Biography: Mehmet Bilgehan Pektas

Abstract

Visfatin is a recently discovered hormone known to be synthesized in adipocyte, hepatocyte and granulocytes and its production or suppression is modulated with diabetes mellitus. It has many cellular functions such as cell proliferation, biosynthesis of nicotinamide mono- and dinucleotide and posesses insulin-like hypoglycemic effect. This study aims to investigate the effects of diabetes on the hepatic visfatin, Asymmetric Dimethylarginine (ADMA), Erythropoietin (EPO) levels and histo-pathological features in streptozotocin-induced diabetes.
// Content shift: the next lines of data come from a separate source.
(* ===== verification/ExitLive.v ===== *)
(** * Every end of the consumer is delivered

    The consumer of [Exit], built with a shutdown callback: its own actions come to
    rest after a bounded number of steps, whatever the drains and the timers do, and
    once they have, a trip or a [Shutdown] has called the callback, unless the
    goroutine that would call it waits for foreign code that does not return. *)
From S2P Require Import Prelude CircuitBreaker Exit.
From stdpp Require Import base gmap list relations.
Open Scope Z_scope.

Section ExitLive.
Context {Callback Err : Type}.
Variable unspecified : Err.
Variable drainTimeout : Err.
Variable hasBandwidth : bool.
Implicit Types (c : @Consumer Callback Err) (pc : @ExitPc Callback Err).

Local Notation ownStep := (ownStep unspecified drainTimeout hasBandwidth).
Local Notation exitStep := (exitStep unspecified drainTimeout hasBandwidth).
Local Notation exitAction := (exitAction drainTimeout hasBandwidth).
Local Notation waitsFor := (waitsFor hasBandwidth).
Local Notation exitInv := (exitInv hasBandwidth).

(** ** How much is left to do *)

(** What a goroutine may still do, with the goroutine and the calls of the breaker it
    may start. *)
Definition pcWork pc : nat :=
  match pc with
  | Watching => 7 | Emergency _ => 6 | EmergencyLimited _ => 5 | ReasonStored _ => 4
  | ShutdownCalled => 22 | ShutdownLimited => 21 | Unsubscribing _ => 20 | AwaitUnsubscribed _ _ => 9
  | Expired => 8 | ExpiredTripping _ => 1 | StoppingBandwidth _ => 5 | StoppingMetrics _ => 4
  | Claiming _ _ => 3 | Won _ _ => 2 | Signalling => 1
  | UnsubDraining => 10 | UnsubFailed _ => 9 | UnsubTripping _ => 2 | UnsubLeaving => 1
  | Finished | Failed | UnsubSent => 0
  end.
(* ===== verification/Snapshot.v ===== *)
(** * Snapshots ([demux/metrics/snapshot/ring_buffer_recorder.go])

    [TakeSnapshot] reads the metrics window and labels its buckets with times.
    The other samplers are closures over components; their values are arguments. *)
From S2P Require Import Prelude RingBuffer.
From stdpp Require Import base list.
Open Scope Z_scope.
Open Scope go_scope.

Record ThroughputEntry := mkEntry {
  FromTime : Z;
  ToTime : Z;
  ProcessedCount : Z;
  DeadLetterCount : Z
}.

Record ThroughputSnapshot := mkThroughput {
  Windows : list ThroughputEntry;
  tsTotalProcessed : Z;
  TotalDeadLettered : Z;
  AvgProcessDuration : Z;
  MaxProcessDuration : Z;
  AvgEndToEndDuration : Z;
  MaxEndToEndDuration : Z;
  MinEndToEndDuration : Z
}.

Definition snapshotMillisecond : Z := 1000000.

(** The bucket boundary [now] is truncated to. *)
Definition bucketSecsOf (wd : WindowData) : Z :=
  let s := Z.quot (BucketDuration wd) second in if s <? 1 then 1 else s.

Definition currentFrom (now : Z) (wd : WindowData) : Z :=
  Z.quot (unix now) (bucketSecsOf wd) * bucketSecsOf wd * second.

Definition entryAt (now : Z) (wd : WindowData) (i : nat) : ThroughputEntry :=
  let fromTime := currentFrom now wd - Z.of_nat i * BucketDuration wd in
  let srcIdx := (length (ThroughputPerBucket wd) - 1 - i)%nat in
  mkEntry fromTime (fromTime + (BucketDuration wd - snapshotMillisecond))
    (default 0 (ThroughputPerBucket wd !! srcIdx)) (default 0 (DeadLetterPerBucket wd !! srcIdx)).

Definition buildThroughput (now : Z) (wd : WindowData) : list ThroughputEntry :=
  map (entryAt now wd) (seq 0 (length (ThroughputPerBucket wd))).

(** The throughput part of [TakeSnapshot]. *)
Definition takeThroughput (now : Z) (wd : WindowData) : ThroughputSnapshot :=
  let windows := buildThroughput now wd in
  mkThroughput windows
    (foldl (fun a e => a +64 ProcessedCount e) 0 windows)
    (foldl (fun a e => a +64 DeadLetterCount e) 0 windows)
    (if TotalCount wd >? 0 then Z.quot (TotalProcessNanos wd) (TotalCount wd) else 0)
    (MaxProcessNanos wd)
    (if TotalCount wd >? 0 then Z.quot (TotalEndToEndNanos wd) (TotalCount wd) else 0)
    (MaxEndToEndNanos wd) (MinEndToEndNanos wd).

(** ** Lemmas *)

Lemma windowAdd_duration bs wd : BucketDuration (foldl windowAdd wd bs) = BucketDuration wd.
Proof. revert wd. induction bs as [|b bs IH]; intros wd; simpl; [done|]. by rewrite IH. Qed.

Lemma windowData_duration rb : BucketDuration (windowData rb) = bucketSeconds rb * second.
Proof. unfold windowData. by rewrite windowAdd_duration. Qed.

Lemma recordAll_seconds rb l : bucketSeconds (recordAll rb l) = bucketSeconds rb.
Proof.
  revert rb. induction l as [|[t s] l IH]; intros rb; simpl; [done|]. rewrite IH. unfold record.
  by destruct (_ && _).
Qed.

(** The truncated time is the start of the bucket that holds [now]. *)
Lemma currentFrom_holds now wd k :
  0 <= now -> 1 <= k -> BucketDuration wd = k * second ->
  bucketSecsOf wd = k /\ currentFrom now wd = Z.quot (unix now) k * k * second /\
  currentFrom now wd <= now < currentFrom now wd + BucketDuration wd.
Proof.
  intros Hn Hk HB. assert (Hs : bucketSecsOf wd = k).
  { unfold bucketSecsOf. rewrite HB, Z.quot_mul by done. case_Z; lia. }
  split; [done|]. unfold currentFrom. rewrite Hs. split; [done|]. rewrite HB. unfold unix.
  assert (Hu : 0 <= now / second) by (apply Z.div_pos; [lia | done]).
  rewrite Z.quot_div_nonneg by lia.
  pose proof (Z.div_mod now second ltac:(done)) as D1. pose proof (Z.mod_pos_bound now second ltac:(done)) as M1.
  pose proof (Z.div_mod (now / second) k ltac:(lia)) as D2. pose proof (Z.mod_pos_bound (now / second) k ltac:(lia)) as M2.
  unfold second in *. nia.
Qed.

Lemma inEpoch_le e l : (length (inEpoch e l) <= length l)%nat.
Proof.
  induction l as [|[e' s] l IH]; [done|]. change ((e', s) :: l) with ([(e', s)] ++ l).
  rewrite inEpoch_app, !length_app. change (length [(e', s)]) with 1%nat.
  enough (length (inEpoch e [(e', s)]) <= 1)%nat by lia.
  unfold inEpoch. cbn. case_decide; simpl; lia.
Qed.

Lemma foldl_map_add64 {A} (f : A -> Z) a l : foldl (fun a e => a +64 f e) a l = foldl add64 a (map f l).
Proof. revert a. induction l as [|x l IH]; intros a; simpl; [done|]. apply IH. Qed.

(** Reading a list from its end. *)
Lemma map_from_end {A} (f : nat -> A) n :
  map (fun i => f (n - 1 - i)%nat) (seq 0 n) = reverse (map f (seq 0 n)).
Proof.
  apply list_eq. intros i. destruct (decide (i < n)%nat) as [Hi|Hi].
  - rewrite reverse_lookup by by rewrite length_map, length_seq.
    rewrite length_map, length_seq, !list_lookup_fmap, !lookup_seq_lt by lia. simpl. do 2 f_equal. lia.
  - rewrite !lookup_ge_None_2; [done| |]; rewrite ?length_reverse, length_map, length_seq; lia.
Qed.

Lemma sum_list_reverse (l : list nat) : sum_list (reverse l) = sum_list l.
Proof.
  induction l as [|x l IH]; [done|]. rewrite reverse_cons, sum_list_with_app.
  simpl. fold (sum_list (reverse l)). unfold sum_list in *. simpl in *. lia.
Qed.

(** What the ring reports after a run of fewer than [2^32] samples, no count
    wrapping. *)
Lemma run_counts d n t0 l :
  0 < n -> unixTime t0 -> Forall (fun p => unixTime p.1) l -> Z.of_nat (length l) < 2^32 ->
  let rb := newRingBuffer d n t0 in
  let w := windowAll (bucketSeconds rb) (mkWindow (lastEpoch rb) []) l in
  let wd := windowData (recordAll rb l) in
  let cnt (i : nat) := length (inEpoch (newest w - (n - 1 - Z.of_nat i)) (samples w)) in
  BucketDuration wd = bucketSeconds rb * second /\
  ThroughputPerBucket wd = map (fun i => Z.of_nat (cnt i)) (seq 0 (Z.to_nat n)) /\
  sum_list (map cnt (seq 0 (Z.to_nat n))) = length (inWindow w n) /\
  (length (inWindow w n) <= length l)%nat.
Proof.
  intros Hn Ht Hl Hlen rb w wd cnt.
  assert (Hs : 1 <= bucketSeconds rb) by (simpl; lia).
  destruct (recordAll_refines rb _ l Hs (newRingBuffer_refines d n t0 Hn) (epoch_range t0 _ Ht Hs) Hl)
    as (HR & Hc & Hsl). change (ringRefines (recordAll rb l) w) in HR. change (length (samples w) = length l) in Hsl.
  destruct (windowData_counts _ _ HR ltac:(lia)) as [_ HP]. rewrite Hc in HP. split_and!.
  - unfold wd. by rewrite windowData_duration, recordAll_seconds.
  - unfold wd. rewrite HP. apply map_ext. intros i. unfold wrapu32. apply Z.mod_small.
    pose proof (inEpoch_le (newest w - (n - 1 - Z.of_nat i)) (samples w)). unfold cnt. simpl bucketCount. lia.
  - pose proof (window_sum w (Z.to_nat n) (Z.to_nat n) (rr_future _ _ HR) ltac:(lia)) as Hsum.
    rewrite Nat.sub_diag, Z2Nat.id in Hsum by lia. exact Hsum.
  - rewrite <- Hsl. apply length_filter.
Qed.

(** The counts as the windows list them: from the last to the first. *)
Lemma entries_counts now wd (cnt : nat -> nat) n :
  ThroughputPerBucket wd = map (fun i => Z.of_nat (cnt i)) (seq 0 n) ->
  (forall i, (i < n)%nat -> ProcessedCount (entryAt now wd i) = Z.of_nat (cnt (n - 1 - i)%nat)) /\
  map ProcessedCount (buildThroughput now wd) = map Z.of_nat (reverse (map cnt (seq 0 n))).
Proof.
  intros Hcnt. assert (Hlen : length (ThroughputPerBucket wd) = n) by by rewrite Hcnt, length_map, length_seq.
  assert (Hpc : forall i, (i < n)%nat -> ProcessedCount (entryAt now wd i) = Z.of_nat (cnt (n - 1 - i)%nat)).
  { intros i Hi. simpl. rewrite Hlen, Hcnt, list_lookup_fmap, lookup_seq_lt by lia. done. }
  split; [done|]. unfold buildThroughput. rewrite Hlen, <- (map_from_end cnt), !map_map.
  apply map_ext_in. intros i Hi%in_seq. apply Hpc. lia.
Qed.

(** ** Properties *)

(** C35: the throughput windows of a snapshot.  After any run of samples whose
    newest epoch is the current one, the windows are most recent first and the
    first holds the present moment; each counts exactly the samples of the epoch
    that starts at its [FromTime]; and the total is the number of samples of the
    whole window. *)
Theorem snapshot_windows d n t0 l now :
  0 < n -> unixTime t0 -> unixTime now -> Forall (fun p => unixTime p.1) l -> Z.of_nat (length l) < 2^32 ->
  let rb := newRingBuffer d n t0 in
  let w := windowAll (bucketSeconds rb) (mkWindow (lastEpoch rb) []) l in
  let ts := takeThroughput now (windowData (recordAll rb l)) in
  newest w = Z.quot (unix now) (bucketSeconds rb) ->
  length (Windows ts) = Z.to_nat n /\
  (forall i e, Windows ts !! i = Some e ->
     ProcessedCount e = Z.of_nat (length (inEpoch (FromTime e / second / bucketSeconds rb) (samples w))) /\
     FromTime e + Z.of_nat i * (bucketSeconds rb * second) <= now <
       FromTime e + (Z.of_nat i + 1) * (bucketSeconds rb * second)) /\
  tsTotalProcessed ts = Z.of_nat (length (inWindow w n)).
Proof.
  intros Hn Ht Hnow Hl Hlen rb w ts Hcur. assert (Hs : 1 <= bucketSeconds rb) by (simpl; lia).
  destruct (run_counts d n t0 l Hn Ht Hl Hlen) as (HB & Hcnt & Hsum & Hle). fold rb w in HB, Hcnt, Hsum, Hle.
  set (wd := windowData (recordAll rb l)) in *.
  destruct (currentFrom_holds now wd _ ltac:(apply Hnow) Hs HB) as (_ & Hfrom & Hhold).
  destruct (entries_counts now wd _ _ Hcnt) as [Hpc Hall].
  assert (Hlen' : length (ThroughputPerBucket wd) = Z.to_nat n) by by rewrite Hcnt, length_map, length_seq.
  split_and!.
  - simpl. unfold buildThroughput. rewrite length_map, length_seq. exact Hlen'.
  - intros i e He. simpl in He. unfold buildThroughput in He. rewrite Hlen' in He.
    apply list_lookup_fmap_Some in He as (j & -> & Hj). apply lookup_seq in Hj as [-> Hi]. simpl Nat.add in *.
    assert (HF : FromTime (entryAt now wd i) = (newest w - Z.of_nat i) * bucketSeconds rb * second).
    { cbn [entryAt FromTime]. rewrite Hfrom, HB, Hcur. lia. }
    split.
    + rewrite Hpc by done. do 3 f_equal. rewrite HF, Z.div_mul by done. rewrite Z.div_mul by lia. lia.
    + rewrite HF. rewrite Hfrom, HB, <- Hcur in Hhold. lia.
  - simpl. rewrite foldl_map_add64, Hall, foldl_add64; rewrite ?sum_list_reverse, ?Hsum; lia.
Qed.

Lemma snapshot_windows_witness :
  tsTotalProcessed (takeThroughput (122 * second + 5)
    (windowData (recordAll (newRingBuffer second 15 (100 * second)) threeSamples))) = 1.
Proof.
  refine (eq_trans (proj2 (proj2 (snapshot_windows second 15 (100 * second) threeSamples (122 * second + 5)
            _ _ _ _ _ _))) _).
  - lia.
  - vm_compute. split; [discriminate | reflexivity].
  - vm_compute. split; [discriminate | reflexivity].
  - repeat constructor; vm_compute; discriminate.
  - vm_compute. reflexivity.
  - vm_compute. reflexivity.
  - vm_compute. reflexivity.
Defined.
In addition, the effects of resveratrol known as strong protective molecule were explored. Recruited Wistar male rats randomly divided into four groups; (1) control/vehicle; (2) control/20 mg/kg resveratrol; (3) diabetic/vehicle; (4) diabetic/20 mg/kg resveratrol. Hepatic visfatin, ADMA, EPO and insulin levels were measured with ELISA kits. Histo-pathological examinations were carried out to reveal hepatic tissue damage and inflammation. Body weight, hepatic insulin and ADMA levels reduced significantly but hepatic glucose, visfatin and EPO levels increased in the diabetic group. Furthermore, diabetes amplified damage, nuclear atypia and density of Kuppfer cells observed in the liver. Resveratrol treatment normalized these complications in the diabetic group. Oxidative damage triggered by diabetes enhanced ADMA levels but decreased visfatin and resveratrol improved this situation. This may be due to the protective activity of resveratrol on relationship between inflammation-visfatin pathways.